# Need Help with a self reversing trolley



## Redbeard (Dec 25, 2009)

I have a HO scale self reversing trolley, only ID is "Village Streetcar Co." on the sides and "Department 56" on the bottom. It runs fine but a little fast. Even on the lowest setting of the controller, it slams into the track end stop, reverses, and jumps off the track.

My questions: Where do I find a spring loaded track end stop that would cushion the impact at each end of the track? Any ideas on how to keep my car on the track?

Thanks, from a new train fan on the east coast of Florida.


----------



## tankist (Jun 11, 2009)

I haven't seen anything like that yet. i'd just run it little slower . or start reversing it farther away from the bumper.


----------



## T-Man (May 16, 2008)

How does it self reverse? Mechanical Bump Switch, on engine or at the track end, or is it timed electronically?


----------



## Redbeard (Dec 25, 2009)

The trolley is self-reversing via a bump switch on the ends of the car. The controller is set to the lowest power setting, ie. just turned on enough to make the trolley move.


----------



## T-Man (May 16, 2008)

How about a piece of foam?
Are you sure you have it connected correctly to the transformer?
Waht is the voltage? You could attach a lot of lights to reduce the amperage to the motor. You could place bridge rectifier on the motor to reduce votage. Line up the pos and neg on the correct feed from the track and join the other two leads. If you install it backwards it won't work. Or get another transformer. Maybe you have a short on the coil and you have full power all the time.


----------



## Redbeard (Dec 25, 2009)

I currently have a peice of foam covering the track bumper on the end of the track that is at the end of a turn (3 pieces of 18" radius). This seems to work ok because the trolley slowes down a little on the turn, maybe due to voltage drop along rails. The controller is connected at the other end. I epoxied a spring to the track bumper on the end connected near the controler. This is the end where the trolley is at a higher speed when it hits the bumper, after a straight run of 30". I will measure the voltage on the track and try to reduce it by adding lighting load as you sugested.


----------



## T-Man (May 16, 2008)

Small used transformers are cheep May cost less than the lights. Really.


----------



## Redbeard (Dec 25, 2009)

*Photos of my layout in progress*

I have aded two photos of the track layout. I plan to add a figure eight track in the middle.


----------



## tankist (Jun 11, 2009)

i'm not sure what condition your controller, and perhaps its a trolley that will not go slow (due to stickiness ).
however after burning out 2 cheap power packs , i bought nice MRC tech II , and was surprised how much difference good supply made. even toy engines seemed to run smoother. and slow speed was definitely much better controlled.

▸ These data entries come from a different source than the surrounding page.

(* ===== verification/StlHeap.v ===== *)
(** * Heaps of the C++ library, [bits/stl_heap.h] and [std::priority_queue]

    A heap over a range has at index [i] a value that does not come before those
    at [2i+1] and [2i+2]. The functions move values through a hole: the object
    that has been moved from, whose index they track. The theorems: each function
    keeps or makes the heap, rearranges only its range, never compares an object
    that has been moved from and ends; [std::sort_heap] sorts; and a priority
    queue ([bits/stl_queue.h]) gives its elements in order. *)
From stdpp Require Import base numbers list sorting.
From Stdlib Require Import ZArith Lia.
From S2P Require Import Prelude StlArray.

Section Code.
Context {A : Type}.
Local Abbreviation arr := (list (option A)).
Variable comp : A → A → bool.

Definition __is_heap_until (first n : Z) : M arr Z :=
  while (λ '(parent, child),
    if child <? n then
      b ← _Iter_comp_iter comp (first + parent) (first + child);
      if b : bool then mret (inr child)
      else mret (inl (if (child .& 1) =? 0 then parent + 1 else parent, child + 1))
    else mret (inr n)) (0, 1).

Definition is_heap_until (first last : Z) : M arr Z :=
  n ← __is_heap_until first (last - first);
  mret (first + n).

Definition is_heap (first last : Z) : M arr bool :=
  let dist := last - first in
  n ← __is_heap_until first dist;
  mret (n =? dist).

Definition __push_heap (first holeIndex topIndex : Z) (value : option A) : M arr unit :=
  holeIndex ← while (λ '(holeIndex, parent),
    if topIndex <? holeIndex then
      b ← _Iter_comp_val comp (first + parent) value;
      if b : bool then
        v ← move_from (first + parent);
        assign (first + holeIndex) v;;
        mret (inl (parent, cdiv (parent - 1) 2))
      else mret (inr holeIndex)
    else mret (inr holeIndex)) (holeIndex, cdiv (holeIndex - 1) 2);
  assign (first + holeIndex) value.

Definition push_heap (first last : Z) : M arr unit :=
  value ← move_from (last - 1);
  __push_heap first ((last - first) - 1) 0 value.

Definition __adjust_heap (first holeIndex len : Z) (value : option A) : M arr unit :=
  let topIndex := holeIndex in
  '(holeIndex, secondChild) ← while (λ '(holeIndex, secondChild),
    if secondChild <? cdiv (len - 1) 2 then
      let secondChild := 2 * (secondChild + 1) in
      b ← _Iter_comp_iter comp (first + secondChild) (first + (secondChild - 1));
      let secondChild := if b : bool then secondChild - 1 else secondChild in
      v ← move_from (first + secondChild);
      assign (first + holeIndex) v;;
      mret (inl (secondChild, secondChild))
    else mret (inr (holeIndex, secondChild))) (holeIndex, holeIndex);
  holeIndex ←
    (if ((len .& 1) =? 0) && (secondChild =? cdiv (len - 2) 2) then
       let secondChild := 2 * (secondChild + 1) in
       v ← move_from (first + (secondChild - 1));
       assign (first + holeIndex) v;;
       mret (secondChild - 1)
     else mret holeIndex);
  __push_heap first holeIndex topIndex value.

Definition __pop_heap (first last result : Z) : M arr unit :=
  value ← move_from result;
  v ← move_from first;
  assign result v;;
  __adjust_heap first 0 (last - first) value.

Definition pop_heap (first last : Z) : M arr unit :=
  if 1 <? last - first then __pop_heap first (last - 1) (last - 1) else mret tt.

Definition __make_heap (first last : Z) : M arr unit :=
  if last - first <? 2 then mret tt
  else
    let len := last - first in
    while (λ parent,
      value ← move_from (first + parent);
      __adjust_heap first parent len value;;
      if parent =? 0 then mret (inr tt) else mret (inl (parent - 1)))
      (cdiv (len - 2) 2).

Definition make_heap (first last : Z) : M arr unit := __make_heap first last.

Definition __sort_heap (first last : Z) : M arr unit :=
  while (λ last,
    if 1 <? last - first then
      __pop_heap first (last - 1) (last - 1);;
      mret (inl (last - 1))
    else mret (inr tt)) last.

Definition sort_heap (first last : Z) : M arr unit := __sort_heap first last.

(** ** [std::priority_queue] over a vector *)

Definition push_back (x : A) : M arr unit := modify (λ c, c ++ [Some x]).
Definition pop_back : M arr unit := λ c,
  match c with
  | [] => None
  | _ => Some (tt, removelast c)
  end.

your curves seem to be even tighter then "ungodly tight" radius... 
is there really room for figure 8 ???


----------



## T-Man (May 16, 2008)

WIth a couple of diodes you can get a reversing board and remove the bumper mechanism. I built one it is under the technical forum.


----------



## Redbeard (Dec 25, 2009)

The outside loop is 18" radius and the inside loop is 16" radius. The figure eight track is only for a Bachmann "gandy dancer" item # 46202. It will be a really small figure eight on one end of the board. I am making it using flex track, and it will be powered by its own controller.
What is a good price for a MRC tech II, if bought used at a train show?


----------



## tankist (Jun 11, 2009)

about 20-25 is going price on ebay. i got pair of 1400's (no momentum or any fancy stuff) for 20$ shipped


----------



## T-Man (May 16, 2008)

I think 15 for a single around 30 for a Double controller . I got an older double.


----------



## stationmaster (Dec 7, 2008)

The Department 56 trolleys are manufactured by Bachmann.

Bob


----------



## T-Man (May 16, 2008)

If by chance the motor can run on AC maybe you have the terminals mixed.
Try switching it with the other transformer. Tyco transformers can be a couple of volts higher, 20v in comparison to 12v or 16v. MRC has good quality. The trolley may run fine with 12-14 but will race with 18 to 20.


----------



## Redbeard (Dec 25, 2009)

Thanks for all the replies. I am going to order a new controler.


----------



## tankist (Jun 11, 2009)

stationmaster said:


> The Department 56 trolleys are manufactured by Bachmann.
> 
> Bob


Nice to have you back Bob


----------



## stationmaster (Dec 7, 2008)

Anton, it's great to be back. Been busy delivering boats to the "snowbirds" that have more money than sense. 

Then the 'puter blowed up. Using one of my old ones now. I lost the motherboard and power supply on my good one. I can't understand how that happened since I use a line filter/conditioner/battery backup apparatus. I'm guessing a harmonic got through.

Anyway, I hope Redbeard gets the controller he needs. He could get one at a train show, but I'd look at eBay first. Sometimes you can get a better deal there.

Bob


----------